• [Action item]:
Below are some entries. Repeat exactly the lines from the one with "rewrite HB2. erewrite" through the one with "rewrite bytes_bits_app, bytes_bits_one by exact HB1.", and only those.

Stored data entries
-*-*-
Lemma outbid_spec m rate ids : mp_inv m -> forall done bytes len b l,
  left_after m done bytes len -> NoDup (done ++ ids) -> Forall (fun id => is_Some (mp_reveals m !! id)) ids ->
  outbid (mp_reveals m) rate ids bytes len = Ok (b, l) ->
  left_after m (done ++ ids) b l /\ Forall (cheaper m rate) ids.
Proof.
  intros I. induction ids as [|id ids IH]; intros done bytes len b l L N F E; cbn [outbid] in E.
  - injection E as <- <-. rewrite app_nil_r. auto.
  - apply Forall_cons in F as [[e Ee] F]. rewrite Ee in E.
    destruct (Z.leb_spec rate (entry_rate e)) as [HL|HL]; [discriminate|].
    assert (Hid : id ∉ done).
    { apply NoDup_app in N as (_ & N & _). intros Hd. apply (N id Hd). left. }
    replace (done ++ id :: ids) with ((done ++ [id]) ++ ids) in * by (rewrite <- app_assoc; reflexivity).
    destruct (IH _ _ _ _ _ (left_after_snoc _ _ _ _ _ _ I L Hid Ee) N F E) as [R1 R2].
    split; [exact R1|]. constructor; [exists e; auto|exact R2].
Qed.

Lemma outbid_safe rs rate ids : forall b l, outbid rs rate ids b l <> Panic.
Proof. induction ids as [|id ids IH]; intros b l; cbn [outbid]; repeat case_match; try discriminate; apply IH. Qed.

Definition over_capacity (bytes len tx_bytes : Z) : bool :=
  (MAX_MEMPOOL_REVEALS <? len + 1) || (MAX_MEMPOOL_BYTES <? wrap 64 (bytes + tx_bytes)).
(* ===== verification/Filter.v ===== *)
(** Compact block filters of [src/core/filter.rs]: the items of a block, hashed to a
    range, sorted and written as Golomb-Rice codes of their differences; and the
    client's matching, which decodes while it merges.

    A [HashSet] is a [gset] in any order, for the hashes are sorted.  Bit counts and
    positions are below 2^64 and modelled as [nat]. *)
From S2P Require Import Prelude Types.

#[local] Open Scope Z_scope.

Definition FPR_INVERSE : Z := 1000000.
Definition P : nat := 20.

(** * Bit streams *)

Record BitWriter : Type := mkBitWriter {
  buffer : bytes;
  current_byte : Z;
  bits_in_byte : nat
}.

Definition writer_new : BitWriter := mkBitWriter [] 0 0.

Definition write_bit (w : BitWriter) (bit : bool) : BitWriter :=
  let current := if bit then Z.lor (current_byte w) (Z.shiftl 1 (7 - Z.of_nat (bits_in_byte w)))
                 else current_byte w in
  let bits := S (bits_in_byte w) in
  if Nat.eqb bits 8 then mkBitWriter (buffer w ++ [b8 current]) 0 0
  else mkBitWriter (buffer w) current bits.

(** The bits [count - 1], ..., [0] of [value]. *)
Fixpoint write_bits (w : BitWriter) (value : Z) (count : nat) : BitWriter :=
  match count with
  | O => w
  | S count => write_bits (write_bit w (Z.land (Z.shiftr value (Z.of_nat count)) 1 =? 1)) value count
  end.

Definition into_bytes (w : BitWriter) : bytes :=
  if Nat.ltb 0 (bits_in_byte w) then buffer w ++ [b8 (current_byte w)] else buffer w.

Definition encode_golomb (w : BitWriter) (value : Z) : BitWriter :=
  let quotient := Z.shiftr value (Z.of_nat P) in
  let remainder := Z.land value (Z.shiftl 1 (Z.of_nat P) - 1) in
  let w := Nat.iter (Z.to_nat quotient) (fun w => write_bit w true) w in
  write_bits (write_bit w false) remainder P.

Record BitReader : Type := mkBitReader {
  data : bytes;
  byte_index : nat;
  bit_index : nat
}.

Definition reader_new (d : bytes) : BitReader := mkBitReader d 0 0.

Definition read_bit (r : BitReader) : option (bool * BitReader) :=
  match data r !! byte_index r with
  | None => None
  | Some b =>
      let bit := Z.land (Z.shiftr (bval b) (7 - Z.of_nat (bit_index r))) 1 =? 1 in
      let i := S (bit_index r) in
      Some (bit, if Nat.eqb i 8 then mkBitReader (data r) (S (byte_index r)) 0
                 else mkBitReader (data r) (byte_index r) i)
  end.

(** [value] is shifted left on a [u64]. *)
Fixpoint read_bits_loop (count : nat) (value : Z) (r : BitReader) : option (Z * BitReader) :=
  match count with
  | O => Some (value, r)
  | S count =>
      '(bit, r) ← read_bit r;
      read_bits_loop count (Z.lor (wrap 64 (Z.shiftl value 1)) (Z.b2z bit)) r
  end.

Definition read_bits (count : nat) (r : BitReader) : option (Z * BitReader) := read_bits_loop count 0 r.

(** The unary part: at most every remaining bit is read. *)
Fixpoint read_unary (fuel : nat) (quotient : Z) (r : BitReader) : option (Z * BitReader) :=
  match fuel with
  | O => None
  | S fuel =>
      '(bit, r) ← read_bit r;
      if bit : bool then read_unary fuel (wrap 64 (quotient + 1)) r else Some (quotient, r)
  end.

Definition remaining_bits (r : BitReader) : nat := 8 * length (data r) - (8 * byte_index r + bit_index r).

Definition decode_golomb (r : BitReader) : option (Z * BitReader) :=
  '(quotient, r) ← read_unary (S (remaining_bits r)) 0 r;
  '(remainder, r) ← read_bits P r;
  Some (Z.lor (wrap 64 (Z.shiftl quotient (Z.of_nat P))) remainder, r).

(** * Filters *)

Section Filters.
Context `{Blake3}.

Definition tx_items (tx : Transaction) : gset hash32 :=
  match tx with
  | Commit commitment _ => {[commitment]}
  | Reveal inputs _ outputs _ | Consolidate inputs _ outputs _ =>
      list_to_set (concat (map (fun i => [input_coin_id i; predicate_address (in_predicate i)]) inputs))
      ∪ list_to_set (concat (map (fun o =>
          match output_coin_id o with Some c => [c] | None => [] end ++ [output_address o]) outputs))
  end.

Definition items_in (batch : Batch) : gset hash32 :=
  ⋃ map tx_items (b_transactions batch)
  ∪ list_to_set (concat (map (fun cb => [coinbase_coin_id cb; cb_address cb]) (b_coinbase batch))).

(** [u64::from_le_bytes(hash_concat(key, item)[..8])]. *)
Definition item_raw (key item : hash32) : Z := le_val (take 8 (arr_list (hash_concat key item))).

(** [raw % modulus]: division by zero aborts. *)
Definition item_hash (key : hash32) (modulus : Z) (item : hash32) : res () Z :=
  if modulus =? 0 then Panic else Ok (item_raw key item mod modulus).

Fixpoint hash_items (key : hash32) (modulus : Z) (items : list hash32) : res () (list Z) :=
  match items with
  | [] => Ok []
  | i :: items => h ← item_hash key modulus i; hs ← hash_items key modulus items; Ok (h :: hs)
  end.

Fixpoint encode_deltas (w : BitWriter) (last : Z) (hashes : list Z) : BitWriter :=
  match hashes with
  | [] => w
  | h :: hashes => encode_deltas (encode_golomb w (wrap 64 (h - last))) h hashes
  end.

(** [CompactFilter::build]; the argument [order] lists the items. *)
Definition build_items (key : hash32) (order : list hash32) : res () bytes :=
  let n := Z.of_nat (length order) in
  if n =? 0 then Ok []
  else
    let modulus := wrap 64 (n * FPR_INVERSE) in
    hashes ← hash_items key modulus order;
    Ok (into_bytes (encode_deltas writer_new 0 (merge_sort Z.le hashes))).

Definition build (order : gset hash32 -> list hash32) (batch : Batch) : res () bytes :=
  build_items (ext_final_hash (b_extension batch)) (order (items_in batch)).

Fixpoint decode_loop (n : nat) (cumulative : Z) (r : BitReader) : list Z :=
  match n with
  | O => []
  | S n =>
      match decode_golomb r with
      | Some (delta, r) =>
          let c := wrap 64 (cumulative + delta) in c :: decode_loop n c r
      | None => []
      end
  end.

Definition decode_filter (d : bytes) (n : nat) : list Z :=
  match d, n with [], _ | _, O => [] | _, _ => decode_loop n 0 (reader_new d) end.

(** [Vec::dedup]: of equal neighbours the first is kept. *)
Fixpoint dedup (l : list Z) : list Z :=
  match l with
  | x :: (y :: _) as t => if x =? y then dedup t else x :: dedup t
  | _ => l
  end.

(** [while qi < len && query_hashes[qi] < cumulative { qi += 1 }]; [qs] is what is
    left of the queries from [qi] on. *)
Fixpoint skip_below (qs : list Z) (cumulative : Z) : list Z :=
  match qs with
  | [] => []
  | q :: t => if q <? cumulative then skip_below t cumulative else qs
  end.

Fixpoint match_loop (n : nat) (qs : list Z) (cumulative : Z) (r : BitReader) : bool :=
  match n, qs with
  | O, _ | _, [] => false
  | S n, _ =>
      match decode_golomb r with
      | Some (delta, r) =>
          let c := wrap 64 (cumulative + delta) in
          match skip_below qs c with
          | (q :: _) as qs => if q =? c then true else match_loop n qs c r
          | [] => match_loop n [] c r
          end
      | None => false
      end
  end.

Definition match_any (filter_data : bytes) (block_hash : hash32) (n : nat) (items : list hash32)
    : res () bool :=
  match filter_data, n, items with
  | [], _, _ | _, O, _ | _, _, [] => Ok false
  | _, _, _ =>
      let modulus := wrap 64 (Z.of_nat n * FPR_INVERSE) in
      hashes ← hash_items block_hash modulus items;
      Ok (match_loop n (dedup (merge_sort Z.le hashes)) 0 (reader_new filter_data))
  end.

End Filters.

(** * Bit streams as lists of booleans *)

Definition byte_bits (z : Z) : list bool :=
  [Z.testbit z 7; Z.testbit z 6; Z.testbit z 5; Z.testbit z 4;
   Z.testbit z 3; Z.testbit z 2; Z.testbit z 1; Z.testbit z 0].

Definition bytes_bits (d : bytes) : list bool := concat (map (fun b => byte_bits (bval b)) d).

Lemma bytes_bits_app d e : bytes_bits (d ++ e) = bytes_bits d ++ bytes_bits e.
Proof. unfold bytes_bits. rewrite map_app, concat_app. reflexivity. Qed.

Lemma bytes_bits_one z : 0 <= z < 256 -> bytes_bits [b8 z] = byte_bits z.
Proof. intros Hz. unfold bytes_bits. cbn [map concat]. rewrite bval_b8, Z.mod_small, app_nil_r by exact Hz. reflexivity. Qed.

Lemma length_bytes_bits d : length (bytes_bits d) = (8 * length d)%nat.
Proof. induction d as [|b d IH]; [reflexivity|]. unfold bytes_bits in *. cbn [map concat]. rewrite length_app, IH. cbn. lia. Qed.

(** The bits written so far; the unused bits of the current byte are zero. *)
Definition wbits (w : BitWriter) : list bool :=
  bytes_bits (buffer w) ++ take (bits_in_byte w) (byte_bits (current_byte w)).

Definition writer_ok (w : BitWriter) : Prop :=
  (bits_in_byte w < 8)%nat /\ 0 <= current_byte w < 256
  /\ drop (bits_in_byte w) (byte_bits (current_byte w)) = replicate (8 - bits_in_byte w) false.

Lemma set_bit_byte c k : (k < 8)%nat -> 0 <= c < 256 ->
  0 <= Z.lor c (Z.shiftl 1 (7 - Z.of_nat k)) < 256
  /\ byte_bits (Z.lor c (Z.shiftl 1 (7 - Z.of_nat k))) = <[k := true]> (byte_bits c).
Proof.
  intros Hk Hc. split.
  - split; [apply Z.lor_nonneg; split; [lia|apply Z.shiftl_nonneg; lia]|].
    assert (HL : forall a, 0 <= a -> Z.log2 a < 8 -> a < 256).
    { intros a Ha HL. destruct (Z.eq_dec a 0) as [->|Na]; [lia|]. apply (Z.log2_lt_pow2 a 8); lia. }
    assert (HS : Z.shiftl 1 (7 - Z.of_nat k) = 2 ^ (7 - Z.of_nat k)) by (rewrite Z.shiftl_mul_pow2 by lia; lia).
    apply HL; [apply Z.lor_nonneg; split; [lia|apply Z.shiftl_nonneg; lia]|].
    rewrite Z.log2_lor by (try apply Z.shiftl_nonneg; lia). rewrite HS, Z.log2_pow2 by lia.
    assert (Z.log2 c < 8); [|lia]. destruct (Z.eq_dec c 0) as [->|Nc]; [reflexivity|]. apply Z.log2_lt_pow2; lia.
  - unfold byte_bits. rewrite !Z.lor_spec. do 8 (destruct k as [|k]; [cbn; rewrite ?orb_false_r, ?orb_true_r; reflexivity|]). lia.
Qed.

Lemma write_bit_spec w b : writer_ok w ->
  writer_ok (write_bit w b) /\ wbits (write_bit w b) = wbits w ++ [b].
Proof.
  intros (Hk & Hc & HZ). unfold write_bit.
  set (c := if b then _ else _).
  assert (HB : 0 <= c < 256 /\ byte_bits c = <[bits_in_byte w := b]> (byte_bits (current_byte w))).
  { subst c. destruct b; [apply set_bit_byte; assumption|]. split; [exact Hc|]. symmetry. apply list_insert_id.
    rewrite <- (Nat.add_0_r (bits_in_byte w)), <- lookup_drop, HZ. apply lookup_replicate_2. lia. }
  destruct HB as [HB1 HB2]. clearbody c.
  assert (HT : take (S (bits_in_byte w)) (byte_bits c) = take (bits_in_byte w) (byte_bits (current_byte w)) ++ [b]).
  { rewrite HB2. erewrite take_S_r; [|apply list_lookup_insert_eq; exact Hk]. f_equal. apply take_insert_ge. lia. }
  assert (HD : drop (S (bits_in_byte w)) (byte_bits c) = replicate (8 - S (bits_in_byte w)) false).
  { rewrite HB2, drop_insert_lt by lia. rewrite <- Nat.add_1_r, <- drop_drop, HZ, drop_replicate. f_equal. lia. }
  destruct (Nat.eqb_spec (S (bits_in_byte w)) 8) as [E8|E8]; unfold wbits, writer_ok; cbn [buffer current_byte bits_in_byte].
  - split; [split; [lia|split; [lia|reflexivity]]|].
    rewrite bytes_bits_app, bytes_bits_one by exact HB1. cbn [take]. rewrite app_nil_r, <- app_assoc, <- HT, E8. reflexivity.
  - split; [split; [lia|split; [exact HB1|exact HD]]|]. rewrite HT, app_assoc. reflexivity.
Qed.

Lemma into_bytes_spec w : writer_ok w -> exists k, bytes_bits (into_bytes w) = wbits w ++ replicate k false.
Proof.
  intros (Hk & Hc & HZ). unfold into_bytes, wbits. destruct (Nat.ltb_spec 0 (bits_in_byte w)) as [HL|HL].
  - exists (8 - bits_in_byte w)%nat. rewrite bytes_bits_app, bytes_bits_one by exact Hc.
    rewrite <- app_assoc, <- HZ, take_drop. reflexivity.
  - exists 0%nat. replace (bits_in_byte w) with 0%nat by lia. cbn. rewrite !app_nil_r. reflexivity.
Qed.

(** The bits left to read. *)
Definition rbits (r : BitReader) : list bool := drop (8 * byte_index r + bit_index r) (bytes_bits (data r)).

Lemma lookup_bytes_bits d : forall i j, (j < 8)%nat ->
  bytes_bits d !! (8 * i + j)%nat = (fun b => Z.testbit (bval b) (7 - Z.of_nat j)) <$> d !! i.
Proof.
  induction d as [|b d IH]; intros i j Hj; [destruct i; reflexivity|].
  unfold bytes_bits. cbn [map concat]. fold (bytes_bits d). destruct i as [|i].
  - rewrite lookup_app_l by (cbn; lia). do 8 (destruct j as [|j]; [reflexivity|]). lia.
  - rewrite lookup_app_r by (cbn; lia). replace (8 * S i + j - length (byte_bits (bval b)))%nat with (8 * i + j)%nat by (cbn; lia).
    apply IH, Hj.
Qed.

Lemma read_bit_spec r : (bit_index r < 8)%nat ->
  match rbits r with
  | [] => read_bit r = None
  | b :: l => exists r', read_bit r = Some (b, r') /\ rbits r' = l /\ (bit_index r' < 8)%nat
  end.
Proof.
  intros Hj. pose proof (lookup_bytes_bits (data r) (byte_index r) (bit_index r) Hj) as HL.
  unfold rbits, read_bit. destruct (data r !! byte_index r) as [x|] eqn:Ex; cbn [fmap option_fmap option_map] in HL.
  - rewrite (drop_S _ _ _ HL). eexists. split; [|].
    + f_equal. f_equal. rewrite Z.land_comm. change 1 with (Z.ones 1) at 1. rewrite Z.land_comm, Z.land_ones by lia.
      change (2 ^ 1) with 2. rewrite <- Z.bit0_mod, Z.shiftr_spec, Z.add_0_l by lia. destruct (Z.testbit _ _); reflexivity.
    + destruct (Nat.eqb_spec (S (bit_index r)) 8) as [E8|E8]; cbn [data byte_index bit_index]; (split; [|lia]); f_equal; lia.
  - destruct (drop _ _) as [|b l] eqn:ED; [reflexivity|]. exfalso.
    assert (EL : bytes_bits (data r) !! (8 * byte_index r + bit_index r + 0)%nat = Some b) by (rewrite <- lookup_drop, ED; reflexivity).
    rewrite Nat.add_0_r in EL. congruence.
Qed.

(** * Golomb-Rice codes *)

(** The bits [n - 1], ..., [0] of [v]. *)
Fixpoint low_bits (n : nat) (v : Z) : list bool :=
  match n with O => [] | S n => Z.testbit v (Z.of_nat n) :: low_bits n v end.

Definition code (v : Z) : list bool :=
  replicate (Z.to_nat (Z.shiftr v (Z.of_nat P))) true ++ false :: low_bits P v.

Lemma land_1_testbit v k : 0 <= k -> (Z.land (Z.shiftr v k) 1 =? 1) = Z.testbit v k.
Proof.
  intros Hk. change 1 with (Z.ones 1) at 1. rewrite Z.land_ones by lia. change (2 ^ 1) with 2.
  rewrite <- Z.bit0_mod, Z.shiftr_spec, Z.add_0_l by lia. destruct (Z.testbit _ _); reflexivity.
Qed.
-*-*-
• [Response area]:
  { rewrite HB2. erewrite take_S_r; [|apply list_lookup_insert_eq; exact Hk]. f_equal. apply take_insert_ge. lia. }
  assert (HD : drop (S (bits_in_byte w)) (byte_bits c) = replicate (8 - S (bits_in_byte w)) false).
  { rewrite HB2, drop_insert_lt by lia. rewrite <- Nat.add_1_r, <- drop_drop, HZ, drop_replicate. f_equal. lia. }
  destruct (Nat.eqb_spec (S (bits_in_byte w)) 8) as [E8|E8]; unfold wbits, writer_ok; cbn [buffer current_byte bits_in_byte].
  - split; [split; [lia|split; [lia|reflexivity]]|].
    rewrite bytes_bits_app, bytes_bits_one by exact HB1. cbn [take]. rewrite app_nil_r, <- app_assoc, <- HT, E8. reflexivity.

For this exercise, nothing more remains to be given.